Bislang tourte Bockhorst mit ihrem Solo-Programm „Die fabelhafte Welt der Therapie“ auf Tour. Wer den Hashtag #depression bei Instagram eingibt, findet über 20,5 Millionen Einträge. Depression ist Mainstream geworden, massentauglich. Depression kann handlungstragend für jedes beliebige Literaturgenre sein. Es könnte nun behauptet werden, die Welt an sich sei depressiver geworden, wie allenthalben geschrieben wird. Aber vielleicht ist eine andere Erklärung treffender. Schaut man auf den normalisierenden Effekt von Literatur, so fällt auf, der es fiktionalen Texten seit Jahrtausenden gelingt, gesellschaftliches Tabus abzubauen.

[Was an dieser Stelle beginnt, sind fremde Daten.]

(** * DashboardProject backend: aggregation, reconciliation and debounce

    A shallow embedding of the Python backend

      - [services/fred_service.py]    (year-over-year calculator),
      - [services/data_aggregator.py] (reconciliation, upsert, orchestrator),
      - [api/routes.py]               (trend helper, manual-update debounce),

    together with the properties its specification states about them.

    Python values are embedded as follows.  A [float] is an IEEE-754 binary64
    number (Rocq's primitive floats, the same format and rounding as CPython's);
    a JSON object served by a provider is a [gmap string string]; exceptions are
    an explicit error monad [Py.result]; the ORM tables are lists of rows in
    table order; a [datetime] is a count of microseconds. *)

From Stdlib Require Import ZArith Lia List Sorted Strings.String Strings.Ascii.
From Stdlib Require Import Floats.PrimFloat Floats.SpecFloat Floats.FloatOps.
From Stdlib Require OrderedTypeEx.
From stdpp Require Import base option list gmap strings.

Local Open Scope string_scope.
Local Open Scope list_scope.
Local Open Scope Z_scope.

(* ===================================================================== *)
(** ** Python builtins used by the backend *)
(* ===================================================================== *)

Module Py.

(** The exception classes that the modelled code can meet
    ([IntegrityError] is the ORM's, raised on a unique-constraint
    violation). *)
Inductive exn : Set :=
| ValueError
| KeyError
| IndexError
| ZeroDivisionError
| OverflowError
| IntegrityError.

#[global] Instance exn_eq_dec : EqDecision exn.
Proof. solve_decision. Defined.

(** A computation either returns or raises. *)
Inductive result (A : Type) : Type :=
| Ok (a : A)
| Raise (e : exn).
Arguments Ok {A} a.
Arguments Raise {A} e.

#[global] Instance result_ret : MRet result := fun _ a => Ok a.
#[global] Instance result_bind : MBind result := fun _ _ f m =>
  match m with
  | Ok a => f a
  | Raise e => Raise e
  end.

#[global] Instance result_eq_dec {A} `{EqDecision A} : EqDecision (result A).
Proof. solve_decision. Defined.

Definition is_ok {A} (r : result A) : bool :=
  match r with Ok _ => true | Raise _ => false end.

(** [d[k]] on a dict: [KeyError] when the key is absent. *)
Definition getitem {V} (d : gmap string V) (k : string) : result V :=
  match d !! k with
  | Some v => Ok v
  | None => Raise KeyError
  end.

(** [l[-n:]]: the last [n] elements, the whole list when it is shorter. *)
Definition lastn {A} (n : nat) (l : list A) : list A :=
  drop (length l - n)%nat l.

(** *** Floats *)

Definition float_is_zero (x : float) : bool := PrimFloat.eqb x 0%float.

(** [a / b] on floats: a zero divisor (of either sign) raises. *)
Definition truediv (a b : float) : result float :=
  if float_is_zero b then Raise ZeroDivisionError else Ok (a / b)%float.

Definition sf_of_Z (z : Z) : spec_float :=
  match z with
  | Z0 => S754_zero false
  | Zpos p => S754_finite false p 0
  | Zneg p => S754_finite true p 0
  end.

(** [a / b] on ints (true division, [0 < b]): the float nearest to the
    exact quotient. *)
Definition int_truediv (a b : Z) : float :=
  SF2Prim (SFdiv prec emax (sf_of_Z a) (sf_of_Z b)).

(** Nearest integer to [n / 2^k], ties to even. *)
Definition shr_half_even (n : Z) (k : Z) : Z :=
  let d := 2 ^ k in
  let q := n / d in
  let r := n mod d in
  match (2 * r ?= d) with
  | Lt => q
  | Gt => q + 1
  | Eq => if Z.even q then q else q + 1
  end.

(** [round(x, 2)]: the exact binary value is rounded to the nearest
    multiple of 1/100, ties to even, and the resulting decimal is converted
    back to the nearest float; infinities, NaN and zeros are returned as
    they are, and the sign of [x] is kept. *)
Definition round2 (x : float) : float :=
  match Prim2SF x with
  | S754_finite s m e =>
      let hundredths :=
        if 0 <=? e then Z.pos m * 100 * 2 ^ e
        else shr_half_even (Z.pos m * 100) (- e) in
      match hundredths with
      | Zpos q => SF2Prim (SFdiv prec emax (S754_finite s q 0) (sf_of_Z 100))
      | _ => if s then (-0)%float else 0%float
      end
  | _ => x
  end.

(** [int(x)] on a finite float: truncation towards zero (it is only
    applied to finite floats). *)
Definition int_of_float (x : float) : Z :=
  match Prim2SF x with
  | S754_finite s m e =>
      let a := if 0 <=? e then Z.pos m * 2 ^ e else Z.pos m / 2 ^ (- e) in
      if s then - a else a
  | _ => 0
  end.

(** *** Dates and datetimes *)

Record date : Set := Date { year : Z; month : Z; day : Z }.

#[global] Instance date_eq_dec : EqDecision date.
Proof. solve_decision. Defined.

Definition is_leap (y : Z) : bool :=
  (y mod 4 =? 0) && (negb (y mod 100 =? 0) || (y mod 400 =? 0)).

Definition days_in_month (y m : Z) : Z :=
  if m =? 2 then (if is_leap y then 29 else 28)
  else if (m =? 4) || (m =? 6) || (m =? 9) || (m =? 11) then 30
  else 31.

(** [datetime(y, m, d).date()]: arguments that do not fit a C [int] raise
    [OverflowError], a date outside the calendar raises [ValueError]. *)
Definition c_int_ok (z : Z) : bool := (- 2 ^ 31 <=? z) && (z <? 2 ^ 31).

Definition mk_date (y m d : Z) : result date :=
  if negb (c_int_ok y && c_int_ok m && c_int_ok d) then Raise OverflowError
  else if negb ((1 <=? y) && (y <=? 9999)) then Raise ValueError
  else if negb ((1 <=? m) && (m <=? 12)) then Raise ValueError
  else if negb ((1 <=? d) && (d <=? days_in_month y m)) then Raise ValueError
  else Ok (Date y m d).

(** A naive [datetime], in microseconds since the first instant of year 1;
    two of them differ by less than [2 ^ 59], so that [total_seconds] is
    finite. *)
Definition datetime : Set := Z.

(** [(a - b).total_seconds()]. *)
Definition total_seconds (a b : datetime) : float :=
  int_truediv (a - b) 1000000.
Arguments total_seconds (a b)%_Z_scope.

End Py.

Import Py.

(* ===================================================================== *)
(** ** String parsers of the runtime *)
(* ===================================================================== *)

(** The two string parsers the backend calls, [float(s)] and
    [datetime.strptime(s, '%Y-%m-%d').date()], are taken as an interface:
    [None] stands for the [ValueError] they raise on a string they reject.
    Every general statement below holds for any implementation. *)
Class StrParsers : Type := {
  float_of_str : string -> option float;
  strptime_ymd : string -> option date
}.

Definition py_float `{StrParsers} (s : string) : result float :=
  match float_of_str s with
  | Some x => Ok x
  | None => Raise ValueError
  end.

Definition strptime `{StrParsers} (s : string) : result date :=
  match strptime_ymd s with
  | Some d => Ok d
  | None => Raise ValueError
  end.

(** An instance for the examples: plain decimal literals
    ([-12], [3.25], [.5]) and zero-padded [YYYY-MM-DD] dates, the forms the
    providers serve, on which it returns what CPython returns; the
    placeholder ["."] that FRED serves for a missing value is rejected. *)
Module Ascii_parsers.

Definition digit_of (c : ascii) : option Z :=
  let n := Z.of_N (N_of_ascii c) in
  if (48 <=? n) && (n <=? 57) then Some (n - 48) else None.

Fixpoint digits (s : string) (acc : Z) : option Z :=
  match s with
  | EmptyString => Some acc
  | String c s' =>
      match digit_of c with
      | Some d => digits s' (10 * acc + d)
      | None => None
      end
  end.

(** Splits at the first dot, which is dropped. *)
Fixpoint split_dot (s : string) : string * string :=
  match s with
  | EmptyString => (EmptyString, EmptyString)
  | String c s' =>
      if Ascii.eqb c "."%char then (EmptyString, s')
      else let '(a, b) := split_dot s' in (String c a, b)
  end.

Definition decimal_literal (s : string) : option float :=
  let '(neg, body) :=
    match s with
    | String c r =>
        if Ascii.eqb c "-"%char then (true, r)
        else if Ascii.eqb c "+"%char then (false, r)
        else (false, s)
    | EmptyString => (false, s)
    end in
  let '(ip, fp) := split_dot body in
  if (String.length ip + String.length fp =? 0)%nat then None
  else
    match digits (ip +:+ fp) 0 with
    | Some n =>
        let x := int_truediv n (10 ^ Z.of_nat (String.length fp)) in
        Some (if neg then (- x)%float else x)
    | None => None
    end.
(** One iteration of the [for] loop; [current_set] is [None] before the
    first iteration. *)
Definition loop_body (self : UserCohortSystem) (universe : gset string)
    (current_set : option (gset string)) (cond : Condition.t)
    : result (option (gset string)) :=
  met_users ←! _users_meeting_condition self cond;
  let cond_users := cond_users_of universe met_users cond in
  match current_set with
  | None => Ok (Some cond_users)
  | Some cur =>
    let logic := upper (logic_or_AND (Condition.logic cond)) in
    if decide (logic = "AND") then Ok (Some (cur ∩ cond_users))
    else if decide (logic = "OR") then Ok (Some (cur ∪ cond_users))
    else Ok (Some (cur ∩ cond_users))
  end.

Fixpoint for_loop (self : UserCohortSystem) (universe : gset string)
    (current_set : option (gset string)) (conditions : list Condition.t)
    : result (option (gset string)) :=
  match conditions with
  | [] => Ok current_set
  | cond :: rest =>
    current_set' ←! loop_body self universe current_set cond;
    for_loop self universe current_set' rest
  end.

(** [sorted] on strings: a stable merge sort by code points. *)
Definition sorted (l : list string) : list string := merge_sort String.le l.
Lemma schemas_pagination_empty_reports_one_page_witness :
  valid_params {| page := 1; page_size := 10 |}
  /\ exists m, SchemasPagination.create {| page := 1; page_size := 10 |} 0 = Ok m
               /\ total_pages m = 1
               /\ total_pages m <> 0
               /\ has_next m = false
               /\ has_previous m = (1 >? 1).
Proof.
  split.
  - unfold valid_params. simpl. lia.
  - apply (schemas_pagination_empty_reports_one_page {| page := 1; page_size := 10 |}).
    unfold valid_params. simpl. lia.
Defined.

(** ** Identifiers *)

Lemma oid_eqb_eq (a b : Bson.ObjectId) : Bson.eqb a b = true <-> a = b.
Proof.
  destruct a as [x], b as [y]. unfold Bson.eqb. simpl.
  rewrite String.eqb_eq. split; [intros -> | intros [= ->]]; reflexivity.
Qed.

Lemma oid_eqb_refl (a : Bson.ObjectId) : Bson.eqb a a = true.
Proof. apply oid_eqb_eq. reflexivity. Qed.

Lemma canonical_char_is_hex (c : ascii) :
  Bson.is_digit c || Bson.is_lower_hex c = true -> Bson.is_hex c = true.
Proof. unfold Bson.is_hex. intros ->. reflexivity. Qed.
Lemma walk_spec (fl : gmap point nat) (pm : gmap nat nat) (pfp : gmap point (list (nat * point)))
    (fuel : nat) (puddle : nat) (x : point) (ps ps' : gset point) :
  (forall y l cp cpt, pfp !! y = Some l -> (cp, cpt) ∈ l ->
     cpt ∈ neighbors y /\ is_Some (fl !! cpt) /\ pm !! cp = puddle_of fl pm cpt) ->
  (forall y i, fl !! y = Some i -> ~ is_seed region goals y ->
     exists l c, pfp !! y = Some l /\ (i, c) ∈ l) ->
  walk depthmap pm pfp fuel puddle x ps = Ok ps' ->
  is_Some (fl !! x) ->
  (is_seed region goals x /\ puddle_of fl pm x = Some puddle) \/
  (exists l cp cpt, pfp !! x = Some l /\ (cp, cpt) ∈ l /\ pm !! cp = Some puddle) ->
  ps ⊆ ps' /\ x ∈ ps' /\ (forall y, y ∈ ps' -> y ∈ ps \/ is_Some (fl !! y)) /\
  exists s, is_seed region goals s /\ puddle_of fl pm s = Some puddle /\ linked neighbors ps' x s.
Proof.
  intros Hv Ho. revert x ps. induction fuel as [|fuel IH]; intros x ps Hrun Hx Hpre;
    simpl in Hrun; [done|].
  destruct (next_point depthmap pm puddle (default [] (pfp !! x)) None) as [[np|]| |] eqn:En;
    try discriminate.
  - destruct (next_point_spec _ _ _ _ _ _ En) as [[Hr|(cp & cpt & [= ->] & Hin & Hp)] _];
      [done|].
    destruct (pfp !! x) as [l|] eqn:El; simpl in Hin; [|by apply elem_of_nil in Hin].
    destruct (Hv x l cp cpt El Hin) as (Hnb & Hfl & Hcp). rewrite Hp in Hcp.
    assert (Hpre' : (is_seed region goals cpt /\ puddle_of fl pm cpt = Some puddle) \/
      (exists l cp cpt', pfp !! cpt = Some l /\ (cp, cpt') ∈ l /\ pm !! cp = Some puddle)).
    { destruct (decide (is_seed region goals cpt)) as [Hs|Hs]; [left; done|right].
      destruct Hfl as [i Hi]. destruct (Ho cpt i Hi Hs) as (l' & c & Hl' & Hic).
      exists l', i, c. split; [done|split; [done|]].
      unfold puddle_of in Hcp. rewrite Hi in Hcp. done. }
    destruct (IH _ _ Hrun Hfl Hpre') as (Hsub & Hin' & Hnew & s & Hs & Hps & Hlink).
    split; [set_solver|split; [set_solver|split]].
    + intros y Hy. destruct (Hnew y Hy) as [Hy'|]; [|by right].
      apply elem_of_union in Hy' as [Hy'|]; [|by left].
      apply elem_of_singleton in Hy' as ->. by right.
    + exists s. split; [done|split; [done|]]. eapply rtc_l; [|exact Hlink].
      split; [set_solver|split; [done|done]].
  - injection Hrun as <-. destruct (next_point_spec _ _ _ _ _ _ En) as [_ Hno].
    specialize (Hno eq_refl).
    destruct Hpre as [[Hs Hp]|(l & cp & cpt & El & Hin & Hp)].
    + split; [set_solver|split; [set_solver|split]].
      * intros y. rewrite elem_of_union, elem_of_singleton. intros [->|?]; [by right|by left].
      * exists x. split; [done|split; [done|reflexivity]].
    + exfalso. apply (Hno cp cpt); [rewrite El; done|done].
Qed.

Lemma walks_spec (fl : gmap point nat) (pm : gmap nat nat) (pfp : gmap point (list (nat * point)))
    (fuel : nat) (keys : list nat) (p : point) (ps ps' : gset point) :
  (forall y l cp cpt, pfp !! y = Some l -> (cp, cpt) ∈ l ->
     cpt ∈ neighbors y /\ is_Some (fl !! cpt) /\ pm !! cp = puddle_of fl pm cpt) ->
  (forall y i, fl !! y = Some i -> ~ is_seed region goals y ->
     exists l c, pfp !! y = Some l /\ (i, c) ∈ l) ->
  walks depthmap pm pfp fuel keys p ps = Ok ps' ->
  is_Some (fl !! p) ->
  (forall k, k ∈ keys ->
     (is_seed region goals p /\ puddle_of fl pm p = Some k) \/
     (exists l cp cpt, pfp !! p = Some l /\ (cp, cpt) ∈ l /\ pm !! cp = Some k)) ->
  ps ⊆ ps' /\ (forall y, y ∈ ps' -> y ∈ ps \/ is_Some (fl !! y)) /\
  forall k, k ∈ keys ->
    exists s, is_seed region goals s /\ puddle_of fl pm s = Some k /\ linked neighbors ps' p s.
Proof.
  intros Hv Ho. revert ps. induction keys as [|k keys IH]; intros ps Hrun Hp Hpre; simpl in Hrun.
  - injection Hrun as <-. split; [done|split; [by left|]]. intros k Hk. by apply elem_of_nil in Hk.
  - destruct (walk depthmap pm pfp fuel k p ps) as [ps1| |] eqn:Ew; try discriminate.
    destruct (walk_spec _ _ _ _ _ _ _ _ Hv Ho Ew Hp (Hpre k ltac:(apply elem_of_cons; by left)))
      as (Hsub1 & _ & Hnew1 & s & Hs & Hps & Hlink).
    destruct (IH _ Hrun Hp) as (Hsub2 & Hnew2 & Hall).
    { intros k' Hk'. apply Hpre. apply elem_of_cons. by right. }
    split; [set_solver|split].
    + intros y Hy. destruct (Hnew2 y Hy) as [Hy'|]; [|by right].
      destruct (Hnew1 y Hy'); [by left|by right].
    + intros k'. rewrite elem_of_cons. intros [->|Hk']; [|by apply Hall].
      exists s. split; [done|split; [done|]]. by eapply linked_mono.
Qed.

Die Welt ist nicht depressiver geworden – aber es fällt uns leichter, über Depressionen zu sprechen, auch Dank Benjamin Maack, Jasmin Schreiber, Bov Bjerg, William Styron. Depression als Chance, Krankheit als Möglichkeit, der eigenen Beliebigkeit zu entfliehen, so wie sich Helene Bockhorsts Heldin das Rampenlicht vorstellt, nachdem ihr Buch über Depressionen erschienen ist: „Manchmal sehe ich es vor mir, wie ich in den Talkshows sitzen werde, und mir Leute mit Tränen in den Augen gestehen, dass ich ihr Leben verändert habe. Ich bekomme Gänsehaut, wenn ich daran denke.“

Benjamin Maack: „Wenn das noch geht, kann es nicht so schlimm sein“, Suhrkamp, Berlin, 334 Seiten, 18 Euro / Jasmin Schreiber: „Marianengraben“, Eichborn, Frankfurt, 2256 Seiten, 20­ Euro / Bov Bjerg: „Serpentinen“, Claassen, Berlin, 272 Seiten, 22 Euro / Helene Bockhorst: „Die beste Depression der Welt“, Ullstein, Berlin, 320 Seiten, 20 Euro / David Foster Wallace: „Der Planet Trillaphon im Verhältnis zur üblen Sache“, übersetzt von Ulrich Blumenbach, KiWi, Köln, 112 Seiten, 6 Euro / Andrew Solomon: „Saturns Schatten. Die dunklen Welten der Depression“, übersetzt von Gabriele Gockel, Hans Günter Holl, Gerlinde Schermer-Rauwolf, Fischer TB, Frankfurt, 656 Seiten, 10 Euro / William Styron: „Sturz in die Nacht. Die Geschichte einer Depression“, übersetzt von Willi Winkler, Ullstein, Berlin, 128 Seiten (nur antiquarisch erhältlich).